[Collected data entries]

(* ===== verification/PyVal.v ===== *)
(** PyVal: Python's dynamic values, dictionaries, and text formatting.

    Strings are sequences of ASCII characters.  A [dict] keeps insertion order,
    as Python's does. *)
From S2P Require Import Prelude PyFloat.
From stdpp Require Export pretty.
From Stdlib Require Import Ascii.
#[global] Open Scope Z_scope.

(** * Ordered dictionaries with string keys *)
Definition dict (A : Type) : Type := list (string * A).

Section Dict.
Context {A : Type}.
Implicit Types (d : dict A) (k : string) (v : A).

Fixpoint dget k d : option A :=
  match d with
  | [] => None
  | (k', v) :: d' => if String.eqb k k' then Some v else dget k d'
  end.

(** [d[k] = v]: in place when the key is present, at the end otherwise. *)
Fixpoint dset k v d : dict A :=
  match d with
  | [] => [(k, v)]
  | (k', v') :: d' => if String.eqb k k' then (k', v) :: d' else (k', v') :: dset k v d'
  end.

(** [d.get(k, default)] *)
Definition dget_or k (default : A) d : A :=
  match dget k d with Some v => v | None => default end.

(** [d[k]] *)
Definition dindex k d : res A :=
  match dget k d with Some v => Ok v | None => Raise KeyError end.

Definition dkeys d : list string := map fst d.
Definition dvalues d : list A := map snd d.
Definition dmem k d : bool := match dget k d with Some _ => true | None => false end.

(** [{**d1, **d2}] *)
Definition dmerge (d1 d2 : dict A) : dict A :=
  fold_left (fun d kv => dset (fst kv) (snd kv) d) d2 d1.

Lemma dget_dset_eq k v d : dget k (dset k v d) = Some v.
Proof.
  induction d as [|[k' v'] d IH]; simpl; [by rewrite String.eqb_refl|].
  destruct (String.eqb k k') eqn:E; simpl; by rewrite E.
Qed.

Lemma dget_dset_ne k k' v d : k <> k' -> dget k' (dset k v d) = dget k' d.
Proof.
  intros Hne. induction d as [|[k1 v1] d IH]; simpl.
  - by rewrite (proj2 (String.eqb_neq _ _)) by done.
  - destruct (String.eqb_spec k k1) as [->|]; simpl.
    + by rewrite (proj2 (String.eqb_neq _ _)) by done.
    + by rewrite IH.
Qed.

Lemma dget_or_Some k v0 v d : dget k d = Some v -> dget_or k v0 d = v.
Proof. unfold dget_or. by intros ->. Qed.

Lemma dget_None k d : dget k d = None <-> k ∉ dkeys d.
Proof.
  unfold dkeys. induction d as [|[k' v] d IH]; simpl; [set_solver|].
  destruct (String.eqb_spec k k') as [->|]; [set_solver|].
  rewrite IH. set_solver.
Qed.

Lemma dget_Some_In k v d : dget k d = Some v -> (k, v) ∈ d.
Proof.
  induction d as [|[k' v'] d IH]; simpl; [done|].
  destruct (String.eqb_spec k k') as [->|]; [intros [= ->]; constructor|].
  intros. constructor. auto.
Qed.

Lemma dset_keys k v d :
  dkeys (dset k v d) = if dmem k d then dkeys d else dkeys d ++ [k].
Proof.
  unfold dkeys, dmem. induction d as [|[k' v'] d IH]; simpl; [done|].
  destruct (String.eqb k k'); simpl; [done|].
  rewrite IH. by destruct (dget k d).
Qed.

(** Assignment keeps keys unique. *)
Lemma dset_NoDup k v d : NoDup (dkeys d) -> NoDup (dkeys (dset k v d)).
Proof.
  intros Hnd. rewrite dset_keys. unfold dmem.
  destruct (dget k d) eqn:E; [done|]. apply dget_None in E.
  apply NoDup_app. split_and!; [done| |apply NoDup_singleton].
  intros x Hx ->%list_elem_of_singleton. done.
Qed.
End Dict.

(** * Values *)
Inductive val :=
| VNone
| VBool (b : bool)
| VInt (z : Z)
| VFloat (x : float)
| VStr (s : string)
| VList (l : list val)
| VDict (d : list (string * val)).

(** [bool(v)] *)
Definition truthy (v : val) : bool :=
  match v with
  | VNone => false
  | VBool b => b
  | VInt z => negb (z =? 0)
  | VFloat x => ftruthy x
  | VStr s => negb (String.eqb s "")
  | VList l => match l with [] => false | _ => true end
  | VDict d => match d with [] => false | _ => true end
  end.

Definition is_dict (v : val) : bool := match v with VDict _ => true | _ => false end.

(** * Parsing numbers: [float(s)] and [int(s)] on text *)
Module Parse.

Definition is_space (c : ascii) : bool :=
  let n := nat_of_ascii c in
  ((9 <=? n) && (n <=? 13) || (28 <=? n) && (n <=? 32))%nat.

Fixpoint lstrip (l : list ascii) : list ascii :=
  match l with c :: l' => if is_space c then lstrip l' else l | [] => [] end.

Definition strip (l : list ascii) : list ascii := rev (lstrip (rev (lstrip l))).

Definition digit (c : ascii) : option Z :=
  let n := Z.of_nat (nat_of_ascii c) in
  if (48 <=? n) && (n <=? 57) then Some (n - 48) else None.

(** A run of digits with single underscores between digits: value, count, rest. *)
Fixpoint digits (l : list ascii) (acc cnt : Z) : Z * Z * list ascii :=
  match l with
  | c :: l' =>
      match digit c with
      | Some x => digits l' (acc * 10 + x) (cnt + 1)
      | None =>
          match l' with
          | c' :: l'' =>
              match (if (0 <? cnt) && Ascii.eqb c "_" then digit c' else None) with
              | Some x => digits l'' (acc * 10 + x) (cnt + 1)
              | None => (acc, cnt, l)
              end
          | [] => (acc, cnt, l)
          end
      end
  | [] => (acc, cnt, l)
  end.

Definition lower (c : ascii) : ascii :=
  let n := nat_of_ascii c in
  if ((65 <=? n) && (n <=? 90))%nat then ascii_of_nat (n + 32) else c.

Definition sign (l : list ascii) : bool * list ascii :=
  match l with
  | c :: l' => if Ascii.eqb c "-" then (true, l')
               else if Ascii.eqb c "+" then (false, l') else (false, l)
  | [] => (false, l)
  end.

(** The exponent part: [None] when malformed. *)
Definition exponent (l : list ascii) : option Z :=
  match l with
  | [] => Some 0
  | c :: l' =>
      if Ascii.eqb (lower c) "e" then
        let '(neg, l1) := sign l' in
        let '(e, cnt, rest) := digits l1 0 0 in
        match rest with
        | [] => if 0 <? cnt then Some (if neg then - e else e) else None
        | _ => None
        end
      else None
  end.

(** [(-1)^neg * m * 10^e]; exponents beyond the double range decide the result. *)
Definition scaled (neg : bool) (m e : Z) : float :=
  let m' := if neg then - m else m in
  if m =? 0 then (if neg then NegZero else Fin 0)
  else if 400 <? e then Inf neg
  else if 0 <=? e then round_q neg (m' * 10 ^ e * scale) 1
  else round_q neg (m' * scale) (10 ^ (- e)).

Definition float_body (neg : bool) (l : list ascii) : option float :=
  let word := String.string_of_list_ascii (map lower l) in
  if String.eqb word "nan" then Some NaN
  else if String.eqb word "inf" || String.eqb word "infinity" then Some (Inf neg)
  else
    let '(ip, icnt, rest) := digits l 0 0 in
    match rest with
    | c :: l1 =>
        if Ascii.eqb c "." then
          let '(m, fcnt, rest2) := digits l1 ip 0 in
          if 0 <? icnt + fcnt then (fun e => scaled neg m (e - fcnt)) <$> exponent rest2 else None
        else if 0 <? icnt then (fun e => scaled neg ip e) <$> exponent rest else None
    | [] => if 0 <? icnt then Some (scaled neg ip 0) else None
    end.

Definition float_of_text (s : string) : res float :=
  let '(neg, l) := sign (strip (String.list_ascii_of_string s)) in
  match float_body neg l with Some x => Ok x | None => Raise ValueError end.

Definition int_of_text (s : string) : res Z :=
  let '(neg, l) := sign (strip (String.list_ascii_of_string s)) in
  let '(z, cnt, rest) := digits l 0 0 in
  match rest with
  | [] => if 0 <? cnt then Ok (if neg then - z else z) else Raise ValueError
  | _ => Raise ValueError
  end.

End Parse.

(** [float(v)] *)
Definition py_float (v : val) : res float :=
  match v with
  | VFloat x => Ok x
  | VInt z => match of_Z z with Inf _ => Raise OverflowError | x => Ok x end
  | VBool b => Ok (of_Z (Z.b2z b))
  | VStr s => Parse.float_of_text s
  | _ => Raise TypeError
  end.

(** [int(v)] *)
Definition py_int (v : val) : res Z :=
  match v with
  | VInt z => Ok z
  | VBool b => Ok (Z.b2z b)
  | VFloat x => trunc x
  | VStr s => Parse.int_of_text s
  | _ => Raise TypeError
  end.

(** * Text formatting *)
Module Fmt.

(** [s * n] *)
Fixpoint repeat_str (s : string) (n : nat) : string :=
  match n with O => "" | S n' => s +:+ repeat_str s n' end.

Definition zeros (n : Z) : string := repeat_str "0" (Z.to_nat n).

(** Decimal digits of a natural number, left-padded with zeros to [w]. *)
Definition padded (w : Z) (z : Z) : string :=
  let s := pretty z in zeros (w - Z.of_nat (String.length s)) +:+ s.

Fixpoint join (sep : string) (l : list string) : string :=
  match l with
  | [] => ""
  | [s] => s
  | s :: l' => s +:+ sep +:+ join sep l'
  end.

(** Is [a] units at least [10^k]? *)
Definition ge_pow10 (a k : Z) : bool :=
  if 0 <=? k then scale * 10 ^ k <=? a else scale <=? a * 10 ^ (- k).

(** The decimal point position: the [e] with [10^(e-1) <= a < 10^e]. *)
Definition decpt (a : Z) : Z :=
  let est := (Z.log2 a - 1074) * 30103 / 100000 in
  if ge_pow10 a (est + 1) then est + 2
  else if ge_pow10 a est then est + 1
  else if ge_pow10 a (est - 1) then est else est - 1.

(** [d * 10^k] as a double, in units. *)
Definition from_decimal (d k : Z) : Z :=
  if 0 <=? k then Fast.rnd (d * 10 ^ k * scale) 1 else Fast.rnd (d * scale) (10 ^ (- k)).

(** The [p]-digit decimal closest to [a] among those that read back as [a]. *)
Definition try_digits (a e p : Z) : option Z :=
  let k := e - p in
  let num := if 0 <=? k then a else a * 10 ^ (- k) in
  let den := if 0 <=? k then scale * 10 ^ k else scale in
  let d := num / den in
  let r := num mod den in
  let lo := from_decimal d k =? a in
  let hi := from_decimal (d + 1) k =? a in
  if lo && hi then
    Some (match 2 * r ?= den with
          | Lt => d | Gt => d + 1 | Eq => if Z.even d then d else d + 1 end)
  else if lo then Some d else if hi then Some (d + 1) else None.

Fixpoint shortest (a e p : Z) (fuel : nat) : Z * Z :=
  match fuel with
  | O => (0, 0)
  | S fuel' =>
      match try_digits a e p with
      | Some d => (d, e - p)
      | None => shortest a e (p + 1) fuel'
      end
  end.

Fixpoint strip_zeros (fuel : nat) (d k : Z) : Z * Z :=
  match fuel with
  | O => (d, k)
  | S fuel' => if d mod 10 =? 0 then strip_zeros fuel' (d / 10) (k + 1) else (d, k)
  end.

(** [repr] of a positive finite double of [a] units: the shortest decimal that
    reads back (17 digits always do). *)
Definition repr_pos (a : Z) : string :=
  let e := decpt a in
  let '(d0, k0) := shortest a e 1 18 in
  let '(d, k) := strip_zeros 20 d0 k0 in
  let ds := pretty d in
  let len := Z.of_nat (String.length ds) in
  let dp := len + k in
  if (-4 <? dp) && (dp <=? 16) then
    if dp <=? 0 then "0." +:+ zeros (- dp) +:+ ds
    else if len <=? dp then ds +:+ zeros (dp - len) +:+ ".0"
    else String.substring 0 (Z.to_nat dp) ds +:+ "."
         +:+ String.substring (Z.to_nat dp) (Z.to_nat (len - dp)) ds
  else
    let x := dp - 1 in
    String.substring 0 1 ds
    +:+ (if len =? 1 then "" else "." +:+ String.substring 1 (Z.to_nat (len - 1)) ds)
    +:+ "e" +:+ (if x <? 0 then "-" else "+") +:+ padded 2 (Z.abs x).

Definition repr_abs (x : float) : string :=
  match x with
  | NaN => "nan"
  | Inf _ => "inf"
  | NegZero => "0.0"
  | Fin n => if n =? 0 then "0.0" else repr_pos (Z.abs n)
  end.

(** [repr(x)] of a float. *)
Definition repr_float (x : float) : string :=
  (if signbit x then "-" else "") +:+ repr_abs x.

(** [f"{x:+}"] *)
Definition fmt_plus (x : float) : string :=
  (if signbit x then "-" else "+") +:+ repr_abs x.

Definition fixed_abs (d : Z) (x : float) : string :=
  match x with
  | NaN => "nan"
  | Inf _ => "inf"
  | _ =>
      let m := rne_units (Z.abs (units x) * 10 ^ d) in
      pretty (m / 10 ^ d) +:+ (if d =? 0 then "" else "." +:+ padded d (m mod 10 ^ d))
  end.

(** [f"{x:.df}"] and [f"{x:+.df}"] *)
Definition fixed (d : Z) (x : float) : string :=
  (if signbit x then "-" else "") +:+ fixed_abs d x.
Definition fixed_plus (d : Z) (x : float) : string :=
  (if signbit x then "-" else "+") +:+ fixed_abs d x.

Definition hex_digit (n : nat) : string :=
  String.substring n 1 "0123456789abcdef".

Definition escape (quote c : ascii) : string :=
  let n := nat_of_ascii c in
  if Ascii.eqb c "\" then "\\"
  else if Ascii.eqb c quote then String "\" (String c "")
  else if (n =? 9)%nat then "\t"
  else if (n =? 10)%nat then "\n"
  else if (n =? 13)%nat then "\r"
  else if ((n <? 32) || (126 <? n))%nat then
    "\x" +:+ hex_digit (n / 16) +:+ hex_digit (n mod 16)
  else String c "".

Definition single_quote : ascii := ascii_of_nat 39.
Definition double_quote : ascii := ascii_of_nat 34.

(** [repr] of text: single quotes unless the text has one and no double quote. *)
Definition repr_str (s : string) : string :=
  let l := String.list_ascii_of_string s in
  let q := if existsb (Ascii.eqb single_quote) l && negb (existsb (Ascii.eqb double_quote) l)
           then double_quote else single_quote in
  String q (fold_right (fun c acc => escape q c +:+ acc) (String q "") l).

Fixpoint repr (v : val) : string :=
  match v with
  | VNone => "None"
  | VBool b => if b then "True" else "False"
  | VInt z => pretty z
  | VFloat x => repr_float x
  | VStr s => repr_str s
  | VList l => "[" +:+ join ", " (map repr l) +:+ "]"
  | VDict d =>
      "{" +:+ join ", " (map (fun kv => repr_str (fst kv) +:+ ": " +:+ repr (snd kv)) d) +:+ "}"
  end.

(** [str(v)] *)
Definition str (v : val) : string := match v with VStr s => s | _ => repr v end.

End Fmt.

(** * Equality [==] of values

    Booleans, integers and floats compare by numeric value; dictionaries ignore
    order. *)
Definition num_units (v : val) : option (option Z) :=
  match v with
  | VBool b => Some (Some (Z.b2z b * scale))
  | VInt z => Some (Some (z * scale))
  | VFloat NaN => Some None
  | VFloat x => Some (match x with Inf _ => None | _ => Some (units x) end)
  | _ => None
  end.

Fixpoint val_eqb (v w : val) {struct v} : bool :=
  match v, w with
  | VNone, VNone => true
  | VStr a, VStr b => String.eqb a b
  | VList l, VList m =>
      (fix go (l m : list val) : bool :=
         match l, m with
         | [], [] => true
         | x :: l', y :: m' => val_eqb x y && go l' m'
         | _, _ => false
         end) l m
  | VDict d, VDict e =>
      (length d =? length e)%nat &&
      (fix go (d : list (string * val)) : bool :=
         match d with
         | [] => true
         | (k, x) :: d' =>
             match dget k e with Some y => val_eqb x y && go d' | None => false end
         end) d
  | VFloat (Inf s), VFloat (Inf s') => Bool.eqb s s'
  | _, _ =>
      match num_units v, num_units w with
      | Some (Some a), Some (Some b) => a =? b
      | _, _ => false
      end
  end.

(** A payload: the [dict[str, Any]] carried by events. *)
Abbreviation payload := (dict val).

Definition vopt {A} (f : A -> val) (o : option A) : val :=
  match o with Some a => f a | None => VNone end.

- **WHAT NEEDS TO BE DONE**
Some lines in the data above hold the string "formatting". Find and copy each of them.

- **TASK ANSWER**
(** PyVal: Python's dynamic values, dictionaries, and text formatting.
(** * Text formatting *)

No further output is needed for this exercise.